A DSC se tornou a primeira empresa da China a realizar uma oferta pública inicial (IPO) fora do país em 2026, após receber aprovação da Comissão Reguladora de Valores Mobiliários da China (CSRC) para listar suas ações na Bolsa de Valores de Nova York (NYSE). O movimento ocorre em um contexto de queda drástica nos IPOs de empresas chinesas nos Estados Unidos no último ano, segundo dados do mercado.
Contexto regulatório e aprovação da CSRC
A aprovação da CSRC para o IPO da DSC em Nova York foi concedida em abril de 2026. O pedido de listagem no exterior, no entanto, havia sido submetido à comissão mais de dois anos antes, indicando um longo processo de análise regulatória. A decisão sinaliza uma possível flexibilização das restrições impostas pelo governo chinês às listagens no exterior, que vinham sendo rigorosamente controladas desde 2021.
Especialistas apontam que a aprovação pode abrir caminho para outras empresas chinesas que aguardam autorização para listar nos EUA. A DSC, portanto, atua como uma espécie de teste para o mercado. A empresa não detalhou os motivos específicos que levaram à aprovação, mas a transparência e a conformidade com as regras chinesas foram fatores citados por analistas.
Trajetória da DSC e fundador
A DSC foi fundada em 2012 por Junhong Yao, que permanece como CEO. A empresa opera a plataforma DaFengChe, voltada para aquisição, inspeção, logística e armazenagem de veículos. A plataforma conecta compradores e vendedores, oferecendo serviços que vão desde a avaliação do veículo até a entrega.
Em 2025, a plataforma contava com aproximadamente 228 mil usuários ativos e 30.297 concessionárias e corretoras monetizadas. Esses números refletem a capilaridade do negócio no mercado chinês. Segundo a consultoria China Insights Consultancy, a DSC detém mais de 90% do mercado em seu ramo na China, o que a coloca como líder absoluta no segmento de plataformas de veículos.

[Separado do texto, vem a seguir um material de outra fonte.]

(* ===== verification/Nifty50SrTrading.v ===== *)
(** What a candle does to an instrument of the SR strategy: it keeps the
    state well formed and never panics, opens within the day's limits, and
    keeps or closes an open position. *)
From S2P Require Import Prelude Float64 GoText Model MarketHours Indicators RangeContext SrContext Nifty50SrState Nifty50Sr Nifty50SrEntry Nifty50SrExit.
#[local] Open Scope Z_scope.
#[local] Open Scope go_scope.

Record strat_cfg_ok (cfg : Nifty50SRConfig) : Prop := {
  sc_Context_ok : sr_cfg_ok (nc_Context cfg);
  sc_StrikeStep_ok : 0 < nc_StrikeStep cfg <= 2 ^ 31;
  sc_MaxTrades_ok : nc_MaxTradesPerDay cfg <= 2 ^ 31;
}.

Lemma default_strat_cfg_ok : strat_cfg_ok DefaultNifty50SRConfig.
Proof. split; [exact default_sr_cfg_ok|simpl; lia..]. Qed.

(** An instrument's state. *)
Record state_ok (cfg : Nifty50SRConfig) (st : nifty50SRState) : Prop := {
  so_ctx : context_ok (nc_Context cfg) (n5_ctx st);
  so_pos : position_ok (n5_pos st);
  so_pend : pend_ok st;
  so_trades : 0 <= n5_TradesToday st <= Z.max 0 (nc_MaxTradesPerDay cfg);
}.

Section candle.
Context (cfg : Nifty50SRConfig) (qty : Z) (Hcfg : strat_cfg_ok cfg).

Lemma newNifty50SRState_ok : ∃ st, newNifty50SRState cfg = Some st ∧ state_ok cfg st.
Proof.
  unfold newNifty50SRState. destruct (newSRContext_ok _ (sc_Context_ok _ Hcfg)) as (sc & -> & Hsc). simpl. eexists. split; [done|].
  split; simpl; [done|apply flat_position_ok|by left|lia].
Qed.

(** ** One candle *)

(** What evaluating a candle on [st] may give. *)
Inductive candle_effect (candle : TFCandle) (closeMin : Z) (st : nifty50SRState) : option Signal → nifty50SRState → Prop :=
  | effect_flat st' : open_side st = SideNone → same_core st st' → pend_ok st' → candle_effect candle closeMin st None st'
  | effect_advice sig st' :
      open_side st = SideNone → sig_Action sig = ActionWatchBuy → is_trade_side (sig_Side sig) → same_core st st' → pend_ok st' →
      candle_effect candle closeMin st (Some sig) st'
  | effect_entry sig st' :
      open_side st = SideNone → closeMin < nc_TimeExitMin cfg → entered cfg candle closeMin st sig st' → pend_ok st' →
      candle_effect candle closeMin st (Some sig) st'
  | effect_hold st1 st' :
      is_trade_side (open_side st) → closeMin < nc_TimeExitMin cfg → keeps st st1 → stays_open cfg (tfc_Close candle) st1 →
      same_core st1 st' → pend_ok st' → candle_effect candle closeMin st None st'
  | effect_exit sig st' : is_trade_side (open_side st) → closed_by cfg st sig st' → candle_effect candle closeMin st (Some sig) st'.

(** The signals of a candle name its instrument. *)
Definition of_candle (candle : TFCandle) (x : option Signal) : Prop :=
  match x with None => True | Some sig => sig_Exchange sig = tfc_Exchange candle ∧ sig_Token sig = tfc_Token candle end.

Lemma is_side_none st : position_ok (n5_pos st) → is_side SideNone st = false → is_trade_side (open_side st).
Proof. intros Hok Hs. apply open_cases; [done|]. intros Heq. unfold is_side in Hs. by rewrite Heq in Hs. Qed.

Lemma is_side_none_eq st : is_side SideNone st = true → open_side st = SideNone.
Proof. apply String.eqb_eq. Qed.

Lemma only_pos_pend st st' : only_pos st st' → pend_ok st → pend_ok st'.
Proof. intros ->. done. Qed.

Lemma evaluate_candle_effect candle closeMin st tally :
  state_ok cfg st →
  wp (evaluate_candle cfg qty candle closeMin)
    (λ x w, candle_effect candle closeMin st x (wk_st w) ∧ of_candle candle x) {| wk_st := st; wk_tally := tally |}.
Proof.
  intros [Hctx Hpos Hpend Htr]. unfold evaluate_candle. apply wp_bind, wp_getSt. simpl wk_st.
  destruct (nc_TimeExitMin cfg <=? closeMin) eqn:Htime.
  { destruct (is_side SideNone st) eqn:Hside; simpl negb; cbv iota.
    - split; [|done]. apply effect_flat; [by apply is_side_none_eq|reflexivity|done].
    - apply is_side_none in Hside; [|done]. unfold liftSt, wp. simpl wk_st.
      match goal with |- context [exit_at cfg qty candle ?r st] =>
        pose proof (exit_at_post cfg qty candle r st st (keeps_refl st Hpos)) as Hex; destruct (exit_at cfg qty candle r st) as [x st'] eqn:He end.
      simpl in *. unfold exit_at in He. destruct (sr_exit _ _ _ _ _ _) as [sig st'']. injection He as <- <-.
      destruct Hex as (Hc & H1 & H2). split; [by apply effect_exit|done]. }
  bool_prop. apply wp_bind. unfold wp at 1, liftSt. simpl wk_st.
  destruct (is_side SideNone st) eqn:Hside.
  - assert (evaluateExit cfg qty candle st = (None, st)) as -> by (unfold evaluateExit; by rewrite Hside).
    apply is_side_none_eq in Hside as Hside'. apply wp_bind, wp_getSt. simpl wk_st.
    destruct (entryBarClosed cfg st); simpl negb; cbv iota; [|split; [by apply effect_flat|done]].
    rewrite Hside. simpl negb. cbv iota.
    eapply wp_mono; [apply (wp_evaluate_entry cfg qty candle closeMin (sc_StrikeStep_ok _ Hcfg) st); by split|].
    intros [sig|] w [Hp Hx]; [|split; [by apply effect_flat|done]]. destruct Hx as (He & Ht & Hx). split; [|done].
    destruct Hx as [(Ha & Hs & Hc)|Hx]; [by apply effect_advice|by apply effect_entry].
  - apply is_side_none in Hside as Hs; [|done]. pose proof (evaluateExit_post cfg qty candle st Hpos Hs) as Hpost.
    destruct (evaluateExit cfg qty candle st) as [[sig|] st1]; simpl in Hpost.
    + destruct Hpost as (Hc & H1 & H2). split; [by apply effect_exit|done].
    + destruct Hpost as [Hk Hopen]. apply wp_bind, wp_getSt. simpl wk_st. destruct Hk as (Ho & Hm & Hok).
      assert (is_side SideNone st1 = false) as Hs1 by (unfold is_side, open_side in *; by rewrite (mg_side _ _ Hm)).
      pose proof (only_pos_pend _ _ Ho Hpend) as Hp1.
      destruct (entryBarClosed cfg st1); simpl negb; cbv iota; [|split; [by eapply (effect_hold _ _ _ st1)|done]].
      rewrite Hs1. simpl negb. cbv iota. split; [|done]. eapply (effect_hold _ _ _ st1); try done; solve [by left | by split].
Qed.

(** An entry is within every limit of the day. *)
Record within_limits (st : nifty50SRState) (closeMin : Z) : Prop := {
  wl_window : nc_EntryFromMin cfg <= closeMin < nc_EntryToMin cfg;
  wl_trades : n5_TradesToday st < nc_MaxTradesPerDay cfg;
  wl_losses : 0 < nc_MaxConsecLosses cfg → n5_ConsecLosses st < nc_MaxConsecLosses cfg;
  wl_day_loss : 0 < nc_MaxDayLossPts cfg → -! nc_MaxDayLossPts cfg < n5_DayPnLPts st;
  wl_cooldown : n5_CooldownLeft st <= 0;
}.

Lemma entryBlock_limits st closeMin : entryBlock cfg st closeMin = "" → within_limits st closeMin.
Proof.
  unfold entryBlock. intros H. repeat (case_match; [done|]). clear H. bool_prop.
  split; try lia; intros; destruct_or?; bool_prop; lia.
Qed.

Lemma entered_state_ok candle closeMin st sig st' :
  state_ok cfg st → entered cfg candle closeMin st sig st' → pend_ok st' → state_ok cfg st'.
Proof.
  intros [Hctx Hpos Hpend Htr] [] Hp. apply entryBlock_limits in en_limits as Hlim. pose proof (wl_trades _ _ Hlim).
  pose proof (sc_MaxTrades_ok _ Hcfg). destruct en_fresh as (Hbe & Hsup & Hman). split; [by rewrite en_ctx| |done|].
  - split; rewrite ?en_pos_side, ?en_entry; auto.
  - rewrite en_trades, i64_id by (i64_unfold; lia). lia.
Qed.

Lemma same_core_state_ok st st' : state_ok cfg st → same_core st st' → pend_ok st' → state_ok cfg st'.
Proof. intros [] [] Hp. split; [by rewrite sm_ctx|by rewrite sm_pos|done|by rewrite sm_TradesToday]. Qed.

Lemma keeps_state_ok st st' : state_ok cfg st → keeps st st' → state_ok cfg st'.
Proof. intros [] (-> & _ & Hok). by split. Qed.

Lemma reset_book_state_ok st : state_ok cfg st → state_ok cfg (resetPosition cfg (book st)).
Proof.
  intros []. unfold book. cbv zeta. case_match; split; simpl; try done; apply flat_position_ok.
Qed.

Lemma candle_effect_state_ok candle closeMin st x st' :
  state_ok cfg st → candle_effect candle closeMin st x st' → state_ok cfg st'.
Proof.
  intros Hok [st1 Hs Hc Hp|sig st1 Hs Ha Ht Hc Hp|sig st1 Hs Ht He Hp|st1 st2 Hs Ht Hk Ho Hc Hp|sig st1 Hs Hc].
  - by eapply same_core_state_ok.
  - by eapply same_core_state_ok.
  - by eapply entered_state_ok.
  - eapply same_core_state_ok; [by eapply keeps_state_ok|done..].
  - rewrite (cb_state _ _ _ _ Hc). by apply reset_book_state_ok.
Qed.

(** What the day's limits are judged by: trades, losses in a row, the result in
    points, and the cooldown. *)
Record day_account := { da_trades : Z; da_losses : Z; da_points : Z; da_cooldown : Z }.
Definition account (st : nifty50SRState) : day_account := {|
  da_trades := n5_TradesToday st; da_losses := n5_ConsecLosses st; da_points := n5_DayPnLPts st; da_cooldown := n5_CooldownLeft st |}.

(** The account a candle begins with: the one before it, or an empty one on a
    new day, with a candle less of the cooldown. *)
Definition at_candle (candle : TFCandle) (st : nifty50SRState) : day_account :=
  let a := account st in
  let cooldown := if 0 <? da_cooldown a then da_cooldown a -! 1 else da_cooldown a in
  if bool_decide (n5_TradeDay st = Some (ist_day (tfc_TS candle)))
  then {| da_trades := da_trades a; da_losses := da_losses a; da_points := da_points a; da_cooldown := cooldown |}
  else {| da_trades := 0; da_losses := 0; da_points := 0; da_cooldown := cooldown |}.

(** Taking in a candle: the position stays, the day rolls over. *)
Record taken (candle : TFCandle) (st st' : nifty50SRState) : Prop := {
  tk_ok : state_ok cfg st';
  tk_pos : n5_pos st' = n5_pos st;
  tk_close : n5_LastClose st' = tfc_Close candle;
  tk_ts : n5_LastCloseTS st' = tfc_TS candle;
  tk_day : n5_TradeDay st' = Some (ist_day (tfc_TS candle));
  tk_account : account st' = at_candle candle st;
}.

Lemma take_candle_ok candle st : state_ok cfg st → ∃ st', take_candle candle st = Some st' ∧ taken candle st st'.
Proof.
  intros []. unfold take_candle. cbv zeta. simpl n5_ctx.
  destruct (sr_update_ok _ (sc_Context_ok _ Hcfg) (tfc_TS candle) (barOf candle) _ so_ctx0) as (fed & ctx & -> & Hctx).
  cbn [mbind option_bind]. eexists. split; [reflexivity|]. unfold sr_new_day. case_bool_decide as Hd.
  - split; simpl; try done. simpl in Hd. by unfold account, at_candle; cbn; rewrite bool_decide_eq_true_2.
  - simpl in Hd. split; simpl; try done; [|by unfold account, at_candle; cbn; rewrite bool_decide_eq_false_2].
    split; simpl; [done|done|by left|lia].
Qed.

Lemma note_sweep_ok candle levels st0 st : taken candle st0 st → taken candle st0 (note_sweep cfg candle levels st).2.
Proof.
  intros Ht. unfold note_sweep. case_match; [|done]. unfold recordSweep. case_match; [|done]. case_match; simplify_eq.
  destruct Ht as [[] ? ? ? ? ?]. by split; [split|..].
Qed.

(** A candle of an instrument is a repeat, out of the session, or
    evaluated. *)
Inductive instrument_effect (candle : TFCandle) (st : nifty50SRState) : option Signal → nifty50SRState → Prop :=
  | repeated : tfc_TS candle <= n5_LastCloseTS st → instrument_effect candle st None st
  | outside st' : ¬ sessionOpenMin < minutesIST (tfc_TS candle) + 1 <= 930 → taken candle st st' → instrument_effect candle st None st'
  | evaluated st1 x st' : sessionOpenMin < minutesIST (tfc_TS candle) + 1 <= 930 → taken candle st st1 →
      candle_effect candle (minutesIST (tfc_TS candle) + 1) st1 x st' → instrument_effect candle st x st'.

Lemma instrument_candle_ok candle st tally :
  state_ok cfg st → ∃ x sweep w, instrument_candle cfg qty candle st tally = Some (x, sweep, w) ∧
    instrument_effect candle st x (wk_st w) ∧ of_candle candle x ∧ state_ok cfg (wk_st w).
Proof.
  intros Hok. unfold instrument_candle. case_match eqn:Hdup.
  { eexists _, _, _. split; [done|]. split; [|done]. apply repeated. unfold t_after in Hdup. bool_prop. done. }
  clear Hdup. cbv zeta. destruct (take_candle_ok candle st Hok) as (st1 & -> & Htk). cbn [mbind option_bind].
  assert (minutesIST (tfc_TS candle) +! 1 = minutesIST (tfc_TS candle) + 1) as ->.
  { pose proof (Z.mod_pos_bound (tfc_TS candle + ist_offset) day_ns ltac:(done)) as Hm. apply i64_id.
    unfold minutesIST, minute_of_day, ist_of_day. change day_ns with (1440 * Minute) in *.
    assert (0 <= (tfc_TS candle + ist_offset) mod (1440 * Minute) / Minute < 1440); [|i64_unfold; lia].
    split; [apply Z.div_pos; [lia|done]|apply Z.div_lt_upper_bound; [done|lia]]. }
  change (hhmm 15 30) with 930. destruct (_ || _) eqn:Hout.
  { eexists _, _, _. split; [done|]. split; [|split; [done|apply Htk]]. apply (outside _ _ st1); [|done]. destruct_or?; bool_prop; lia. }
  pose proof (note_sweep_ok candle (pre_levels cfg (tfc_TS candle) st) st st1 Htk) as Htk'.
  destruct (note_sweep cfg candle _ st1) as [sweep st2]. simpl in Htk'.
  pose proof (evaluate_candle_effect candle (minutesIST (tfc_TS candle) + 1) st2 (tally_day (tfc_TS candle) tally) (tk_ok _ _ _ Htk'))
    as Hwp. apply wp_some in Hwp as (x & w & -> & Heff & Hof). cbn [mbind option_bind]. eexists _, _, _. split; [done|].
  split; [|split; [done|by eapply candle_effect_state_ok, Heff; apply Htk']].
  apply (evaluated _ _ st2); [bool_prop; lia|done|done].
Qed.
End candle.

Modelo de negócios e receita
Os serviços de transação são o principal motor da receita da DSC, de acordo com a diretora financeira Qin Zou. A empresa atua como intermediária entre concessionárias, facilitando a compra e venda de veículos. Qin Zou mencionou o potencial de expansão para atuar como intermediária entre concessionárias, o que sugere que a empresa busca aumentar sua participação em cada transação.
Além das taxas de transação, a DSC também gera receita com serviços de inspeção e logística. A plataforma DaFengChe permite que os usuários adquiram veículos de forma digital, com suporte para verificação de procedência e transporte. Esse modelo integrado reduz custos e aumenta a eficiência para as concessionárias parceiras.
Investidores e subscritores do IPO
Entre os investidores da DSC estão a empresa de capital de risco 5Y Capital, a Primavera Capital e o Ant Group, braço financeiro do Alibaba. A presença de investidores de peso reforça a credibilidade da empresa no mercado. O Ant Group, em particular, traz expertise em tecnologia financeira, o que pode ajudar a DSC a expandir seus serviços de pagamento e crédito.
O Deutsche Bank, a CICC e a CR Global Markets atuaram como subscritores do IPO da DSC. A escolha de bancos internacionais e chineses demonstra a tentativa de equilibrar a exposição global com a conformidade local. Os subscritores serão responsáveis por precificar as ações e garantir a demanda inicial.
Perspectivas e desafios
A DSC enfrenta o desafio de convencer investidores internacionais em um momento de baixa confiança em empresas chinesas listadas nos EUA. No entanto, sua posição dominante no mercado doméstico e a aprovação regulatória podem ser diferenciais. A empresa não divulgou o valor pretendido com o IPO, nem a data exata da listagem em 2026.
Analistas acompanham de perto o desempenho da ação nos primeiros meses, que servirá como termômetro para outras empresas chinesas que planejam abrir capital no exterior. A DSC, portanto, não apenas busca captar recursos, mas também reabrir uma porta que estava parcialmente fechada para empresas chinesas em Wall Street.